§ **Problem to work on**: Bring together all lines from the listing below that contain the string "FileNotFoundError".

*** Provided information Section Begins ***

Lemma execute_call_ok (target data : string) (d : bytes) :
  Viem.isAddress target = true -> Hex.parse data = Some d ->
  exists cd,
    Viem.encodeFunctionData "execute"
      [Viem.AvAddress target; Viem.AvUint256 0; Viem.AvBytes data]
    = Some (Hex.show cd).
Proof.
  intros It Hd. destruct (isAddress_shape _ It) as (t & Ht & _).
  unfold Viem.encodeFunctionData, Viem.encodeAbiParameters.
  cbn [Viem.enc_params Viem.enc_value length Nat.mul Nat.add].
  rewrite (address_bytes_ok _ _ It Ht), Hd.
  rewrite (uint256_bytes_ok 0) by (split; [lia | reflexivity]).
  cbn [fst snd]. eexists. reflexivity.
Qed.

(** [signPaymaster] returns on the operation [sendUserOp] drafts. *)
Lemma signPaymaster_draft (sender initCode : string) (cd : bytes) (n : Z) :
  Viem.isAddress sender = true -> 0 <= n < 2 ^ 256 ->
  exists pmSig,
    Social.signPaymaster privateKeyToAccount cfg
      (Social.draftUserOp sender n initCode (Hex.show cd))
    = Returned pmSig.
Proof.
  intros Is Hn. destruct (isAddress_shape _ Is) as (a & Ha & _).
  unfold Social.signPaymaster.
  destruct (Social.getPaymasterSignerPk _) as [pk |]; [| eauto].
  assert (Hd : Social.paymasterDigest
                 (Social.draftUserOp sender n initCode (Hex.show cd))
               = Some (Hex.show (Keccak.keccak256 (sponsor_preimage a cd n)))).
  { apply paymasterDigest_bytes.
    - exact Is.
    - exact Ha.
    - exact Hn.
    - apply parse_show.
    - unfold Social.draftUserOp, Utils.toHex. reflexivity. }
  rewrite Hd. cbn [lift bindO]. unfold Viem.signMessage. rewrite parse_show.
  cbn [lift bindO]. eexists. reflexivity.
Qed.
(** The whole run of [setup] on a supplied selection that passes the gate. *)
Lemma setup_passed (debug : bool) (S : list string) (w : world) :
  S ≠ [] → gate_passed debug w = true →
  setup debug (Some S) w
  = (banner_event :: selected_events debug S
       ++ (if debug then [] else [confirm_event])
       ++ progress_events S ++ access_events S,
     Ok tt).
Proof.
  intros HS Hgate.
  rewrite setup_run, (chosen_services_supplied _ _ HS).
  rewrite (proj2 (truthy_list_true S) HS), app_nil_l.
  unfold gate_passed in Hgate. destruct debug; cbn [orb] in Hgate.
  - reflexivity.
  - rewrite Hgate. reflexivity.
Qed.

(** ** The supplied selection (C1) *)




(** ** The step runner (C2) *)



(** ** Exit codes (C3) *)



(** ** The access summary (C4, C9) *)

(** C4: the access summary follows the rule table.  With "traefik" selected
    the first entry is the HTTPS URL of the domain, followed by the qdrant
    subdomain entry when "qdrant" is selected too; without "traefik" the
    summary is exactly the local HTTP entry on port 5678. *)
Theorem access_info_rule_table (S : list string) (w : world) :
  outcome (show_access_information S w) = Ok tt ∧
  trace (show_access_information S w)
  = access_header ::
    (if decide ("traefik" ∈ S)
     then https_entry :: (if decide ("qdrant" ∈ S) then [qdrant_entry] else [])
     else [local_entry]) ∧
  trace (show_access_information ["traefik"; "qdrant"] w)
  = [access_header; https_entry; qdrant_entry] ∧
  trace (show_access_information ["postgres"] w)
  = [access_header; local_entry].
Proof.
  rewrite show_access_information_run. split_and!; reflexivity.
Qed.

(** The summary closes the trace of [setup] once the gate is passed. *)
Lemma setup_ends_with_access_information
    (debug : bool) (S : list string) (w : world) :
  S ≠ [] → gate_passed debug w = true →
  ∃ before,
    trace (setup debug (Some S) w)
    = before ++ progress_events S ++ trace (show_access_information S w).
Proof.
  intros HS Hgate. rewrite (setup_passed _ _ _ HS Hgate).
  rewrite show_access_information_run. cbn [trace fst].
  exists (banner_event :: selected_events debug S
          ++ (if debug then [] else [confirm_event])).
  by rewrite <- app_comm_cons, <- app_assoc.
Qed.

(** C9: the access summary is a pure function of the selection, read as a
    set.  Two selections with the same members give the same ordered output,
    whatever the order and the repetitions of the ids and whatever the outside
    world answers; the summary only prints. *)
Theorem access_info_is_pure (S1 S2 : list string) (w1 w2 : world) :
  (∀ x, x ∈ S1 ↔ x ∈ S2) →
  show_access_information S1 w1 = show_access_information S2 w2 ∧
  Forall (λ e, selection_event e = true ∧ is_prompt e = false)
    (trace (show_access_information S1 w1)).
Proof.
  intros Hmem. rewrite !show_access_information_run. split.
  - f_equal. unfold access_events.
    pose proof (Hmem "traefik") as Ht. pose proof (Hmem "qdrant") as Hq.
    repeat case_decide; try reflexivity; tauto.
  - cbn [trace fst]. unfold access_events.
    repeat case_decide; repeat constructor.
Qed.

Lemma access_info_is_pure_witness :
  show_access_information ["traefik"; "qdrant"] quiet_world
  = show_access_information ["qdrant"; "traefik"; "qdrant"]
      (World (Raise (Exn EOFError "")) (Some false) (Exited 1 "x")) ∧
  Forall (λ e, selection_event e = true ∧ is_prompt e = false)
    (trace (show_access_information ["traefik"; "qdrant"] quiet_world)).
Proof.
  apply (access_info_is_pure ["traefik"; "qdrant"] ["qdrant"; "traefik"; "qdrant"]).
  intros x. rewrite !elem_of_cons, !elem_of_nil. tauto.
Defined.

(** ** The status query (C5) *)

(** C5: [status] takes an empty output of the backend (or one of white space
    only) for "nothing running", which is no error, and tells the two error
    kinds apart: a missing backend binary and a backend that exits with a
    failure status each get a message of their own, and the three messages
    differ. *)
Theorem status_distinguishes_outcomes
    (p : result (option (gmap string (list string)))) (c : option bool)
    (blank out : string) (rc : Z) (e : exn) :
  strip blank = "" →
  rc ≠ 0 →
  exn_class e = FileNotFoundError →
  status (World p c (Exited 0 ""))
  = ([status_label; status_call; ConsolePrint (Markup nothing_running)], Ok tt) ∧
  status (World p c (Exited 0 blank))
  = ([status_label; status_call; ConsolePrint (Markup nothing_running)], Ok tt) ∧
  status (World p c (RunRaises e))
  = ([status_label; status_call; ConsolePrint (Markup backend_missing)], Ok tt) ∧
  status (World p c (Exited rc out))
  = ([status_label; status_call; ConsolePrint (Markup backend_failed)], Ok tt) ∧
  nothing_running ≠ backend_missing ∧
  nothing_running ≠ backend_failed ∧
  backend_missing ≠ backend_failed.
Proof.
  intros Hblank Hrc He. rewrite !status_run. cbn [backend].
  split_and!; try discriminate.
  - reflexivity.
  - change (0 =? 0) with true. cbn match. by rewrite Hblank.
  - unfold isinstance. rewrite He. reflexivity.
  - apply Z.eqb_neq in Hrc. by rewrite Hrc.
Qed.

Lemma status_distinguishes_outcomes_witness :
  status (World (Ok None) None (Exited 0 ""))
  = ([status_label; status_call; ConsolePrint (Markup nothing_running)], Ok tt) ∧
  status (World (Ok None) None (Exited 0 (" " +:+ LF)))
  = ([status_label; status_call; ConsolePrint (Markup nothing_running)], Ok tt) ∧
  status (World (Ok None) None
            (RunRaises (Exn FileNotFoundError "No such file or directory: 'docker'")))
  = ([status_label; status_call; ConsolePrint (Markup backend_missing)], Ok tt) ∧
  status (World (Ok None) None (Exited 1 "no configuration file provided"))
  = ([status_label; status_call; ConsolePrint (Markup backend_failed)], Ok tt) ∧
  nothing_running ≠ backend_missing ∧
  nothing_running ≠ backend_failed ∧
  backend_missing ≠ backend_failed.
Proof.
  apply (status_distinguishes_outcomes (Ok None) None (" " +:+ LF)
           "no configuration file provided" 1
           (Exn FileNotFoundError "No such file or directory: 'docker'")).
  - reflexivity.
  - discriminate.
  - reflexivity.
Defined.

(** ** The selection prompt (C6, C10) *)



(** C10: when the prompt completes with no answer object, [select_services]
    returns the empty list, with no warning and no default, and [setup] then
    reports that no services were selected and returns: no confirmation, no
    step, no access summary. *)
Theorem aborted_prompt_selects_nothing
    (debug : bool) (services : option (list string)) (w : world) :
  prompt_answer w = Ok None →
  truthy_opt truthy_list services = false →
  select_services w = ([select_label; prompt_event], Ok []) ∧
  setup debug services w
  = ([banner_event; table_event; select_label; prompt_event; no_services_event],
     Ok tt).
Proof.
  intros H Hs. split; [by apply select_services_none|].
  rewrite setup_run, (chosen_services_interactive _ _ Hs).
  rewrite (select_services_none _ H). reflexivity.
Qed.

Lemma aborted_prompt_selects_nothing_witness :
  select_services quiet_world = ([select_label; prompt_event], Ok []) ∧
  setup false None quiet_world
  = ([banner_event; table_event; select_label; prompt_event; no_services_event],
     Ok tt).
Proof.
  apply (aborted_prompt_selects_nothing false None quiet_world); reflexivity.
Defined.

*** Provided information Section Ends ***

§ **Response box**:
  exn_class e = FileNotFoundError →
            (RunRaises (Exn FileNotFoundError "No such file or directory: 'docker'")))
           (Exn FileNotFoundError "No such file or directory: 'docker'")).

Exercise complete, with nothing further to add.